Rancière escribe en 1974 contra esta lección no porque tenga un problema con el maestro, sino porque considera que entre la lógica del maestro y la lógica de la ideología que este denuncia han tendido una trampa a la emancipación como tal. Esta trampa consiste en que los hombres solo serán capaces de emanciparse del poder de la ideología si antes se asumen como incapaces ante la autoridad del saber, de modo que la emancipación de uno de estos poderes tiene como contraparte la subordinación a otro. Este otro poder es el de los “capaces”, quienes han preparado ya una filosofía de la que valerse a fin de distinguir con claridad entre “verdad” e “ideología”, “dirección del partido” y “espontaneismo del movimiento”, “trabajo intelectual” y “trabajo obrero”, “liberación” y “enajenación”, etc. Para trazar este elenco de distinciones la filosofía ha asumido con toda naturalidad el lugar que ocupa y ha renunciado por consiguiente a discutir su propia posición de privilegio en el reparto de los enunciados. Esto significa lo siguiente: la “filosofía de los capaces” adolece de cierta incapacidad para interrogar las circunstancias que la elevaron al lugar que ocupa. Es el olvido de Althusser, la viga descuidada sobre la que se sostiene su enseñanza.
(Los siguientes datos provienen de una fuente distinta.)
Lemma read_config_stops_half_way_witness :
  (map_get [("ips", YMap [("medium", YStr "10.0.0.7")])] "ips" =
     Some (YMap [("medium", YStr "10.0.0.7")]) /\
   map_get [("medium", YStr "10.0.0.7")] "medium" = Some (YStr "10.0.0.7") /\
   truthy (YStr "10.0.0.7") = true /\
   map_get [("medium", YStr "10.0.0.7")] "large" = None) /\
  read_config (Some (YMap [("ips", YMap [("medium", YStr "10.0.0.7")])]))
              (table_of default_IPS) =
    (Some (KeyError "large"),
     mkIpsTable (YStr "10.0.0.7") (tab_L (table_of default_IPS))).
Proof.
  split.
  - repeat split.
  - exact (proj1 (read_config_stops_half_way
             [("ips", YMap [("medium", YStr "10.0.0.7")])]
             [("medium", YStr "10.0.0.7")] (YStr "10.0.0.7")
             (table_of default_IPS) eq_refl eq_refl eq_refl eq_refl)).
Defined.

(** ** From the configuration to the connection *)

Lemma grows_refl (w : World) : grows w w.
Proof. exists []. now rewrite app_nil_r. Qed.

Lemma grows_trans (a b c : World) : grows a b -> grows b c -> grows a c.
Proof.
  intros [x Hx] [y Hy]. exists (x ++ y)%list.
  now rewrite Hy, Hx, app_assoc.
Qed.

Lemma grows_with_trace (w : World) (evs : list event) : grows w (with_trace w evs).
Proof. exists evs. reflexivity. Qed.

Section Growth.

Variable env : Env.

Lemma print_copy_grows (t1 t2 t3 t5 : string) (l : loop_locals) (w : World) :
  grows w (snd (print_copy env t1 t2 t3 t5 l w)).
Proof.
  unfold print_copy, new_hex_uuid, send_to_printer, inc_nums. run_monad.
  destruct (inc_num (text4 (ids (widget (app w))))); cbn;
    [apply grows_refl |].
  destruct (String.eqb (setup_text (ids (widget (app w)))) "Large").
  - rewrite create_large_eq. cbn.
    destruct (socket (app w)) as [k|]; cbn;
      [| exists [EvUuid (uuid1 env (trace w));
                 EvRender (doc_large (uuid1 env (trace w)) t1 t2 t3 (l_text4 l) t5)];
         now rewrite <- app_assoc].
    destruct (nth_error (sockets w) k) as [[| host port |]|]; cbn;
      try (eexists; rewrite <- !app_assoc; reflexivity).
    destruct (net_send env _ _); cbn; eexists; rewrite <- !app_assoc; reflexivity.
  - destruct (String.eqb (setup_text (ids (widget (app w)))) "Medium").
    + rewrite create_label_eq. cbn.
      destruct (socket (app w)) as [k|]; cbn;
        [| exists [EvUuid (uuid1 env (trace w));
                   EvRender (doc_medium (uuid1 env (trace w)) t1 t2 t3 (l_text4 l))];
           now rewrite <- app_assoc].
      destruct (nth_error (sockets w) k) as [[| host port |]|]; cbn;
        try (eexists; rewrite <- !app_assoc; reflexivity).
      destruct (net_send env _ _); cbn; eexists; rewrite <- !app_assoc; reflexivity.
    + cbn. destruct (l_zpl l) as [z|]; cbn; [| apply grows_refl].
      destruct (socket (app w)) as [k|]; cbn; [| apply grows_refl].
      destruct (nth_error (sockets w) k) as [[| host port |]|]; cbn;
        try (eexists; rewrite <- ?app_assoc; reflexivity).
      destruct (net_send env _ _); cbn; eexists; rewrite <- ?app_assoc; reflexivity.
Qed.

Lemma for_range_grows (t1 t2 t3 t5 : string) (n : nat) :
  forall (l : loop_locals) (w : World),
    grows w (snd (for_range n (print_copy env t1 t2 t3 t5) l w)).
Proof.
  induction n as [|n IH]; intros l w.
  - apply grows_refl.
  - unfold for_range; fold (@for_range loop_locals). unfold bind at 1.
    pose proof (print_copy_grows t1 t2 t3 t5 l w) as Hstep.
    destruct (print_copy env t1 t2 t3 t5 l w) as [[l1|e] w1]; cbn in Hstep.
    + apply grows_trans with (b := w1); [exact Hstep | apply IH].
    + exact Hstep.
Qed.

Lemma print_label_starts_by_connecting (w : World) (ip : string) :
  ip_text (ids (widget (app w))) = ip ->
  ip <> "" ->
  reachable env ip ->
  grows (connected ip (with_trace w [EvPrint "Printing label"]))
        (snd (print_label env w)).
Proof.
  intros Hip Hne Hreach.
  rewrite (print_label_connected_run env w ip Hip Hne Hreach). cbn zeta.
  destruct (PyStr.int_of_str _) as [n|e]; [| apply grows_refl].
  match goal with
  | |- context [for_range ?n (print_copy env ?a ?b ?c ?d) ?l ?w1] =>
      pose proof (for_range_grows a b c d n l w1) as Hloop;
      destruct (for_range n (print_copy env a b c d) l w1) as [[l1|e] w2]
  end; cbn [snd] in *; [| exact Hloop].
  apply grows_trans with (b := w2); [exact Hloop |].
  unfold closed_world, with_trace.
  destruct (socket (app w2)); eexists; reflexivity.
Qed.

End Growth.

(** X23: the Medium address of the configuration file is where the
    first batch connects.  If [read_config] goes through on a file whose
    Medium entry is the text [a] (not empty), and the table then holds
    texts, the application built on that table has [a] in its address
    field, and a batch run on it, whatever comes after, begins by creating
    a socket and connecting it to [a], port 9100. *)
Theorem configured_address_is_connected_to
        (env : Env) (cfg : yaml) (a : string) (ips0 ips : Ips)
        (f : LabelWidget) :
  cfg_ip cfg "medium" = inl (YStr a) ->
  a <> "" ->
  fst (read_config (Some cfg) (table_of ips0)) = None ->
  ips_of (snd (read_config (Some cfg) (table_of ips0))) = Some ips ->
  reachable env a ->
  ip_text (ids (widget (build f ips))) = a /\
  exists evs,
    trace (snd (print_label env (mkWorld (build f ips) ips [] []))) =
      ([EvPrint "Printing label"; EvSocket 0; EvConnect 0 a 9100%Z] ++ evs)%list.
Proof.
  intros Hm Hne Hok Hips Hreach.
  assert (Ha : ips_M ips = a).
  { unfold read_config in Hok, Hips. rewrite Hm in Hok, Hips.
    assert (Ht : truthy (YStr a) = true).
    { cbn. now rewrite (eqb_empty_false a Hne). }
    rewrite Ht in Hok, Hips.
    destruct (cfg_ip cfg "large") as [l|e]; [| discriminate Hok].
    cbn in Hips. destruct (truthy l); cbn in Hips;
      unfold ips_of in Hips; cbn in Hips.
    - destruct l; try discriminate Hips. now inversion Hips.
    - now inversion Hips. }
  split; [exact Ha |].
  destruct (print_label_starts_by_connecting env
              (mkWorld (build f ips) ips [] []) a Ha Hne Hreach) as [evs Hevs].
  exists evs. rewrite Hevs. reflexivity.
Qed.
Este descuido Rancière no lo juzga inocente; es más bien la expresión de cómo la filosofía elude deliberadamente la discordia en relación con la posición que ocupa dentro del orden del pensamiento y, por lo mismo, dentro del orden en general. Su procedimiento no da así la impresión de diferir realmente del orden ideológico o policial contra el que llama a que nos emancipemos. Esto quiere decir que entre filosofía y policía hay más similitudes de las que estaríamos dispuestos a asumir. Un poder policial, como este ejército de conceptos que Althusser moviliza en diversas líneas y frentes, es aquello que impone por encima de todo un tipo de percepción, de manera que “cuanto puede hacerse o no hacerse está, en cierto modo, preformado de antemano por las modalidades con arreglo a las cuales lo que es puede ser visto, dicho o pensado”.5
Lo que la filosofía de Althusser discute no es aquello que divide lo visible de lo invisible, lo singular de lo anónimo, la palabra autorizada del hombre ilustrado del ruido o el gemido de las masas; si así lo hiciera, notaría que la preeminencia que le ha tocado en el reparto responde a las mismas causas que objeta o sanciona. Esta causa, que escinde por ejemplo la visibilidad de quien hace ciencia de la invisibilidad de quien trabaja, incluye a la filosofía en un reparto desigual que se esperaría que esta cuestione. Más aún si se toma en cuenta que, cuestionando este reparto, es al modo de producción al que se apunta, uno que separa la propiedad sobre el producto del trabajo de la misma manera que separa la propiedad sobre el saber.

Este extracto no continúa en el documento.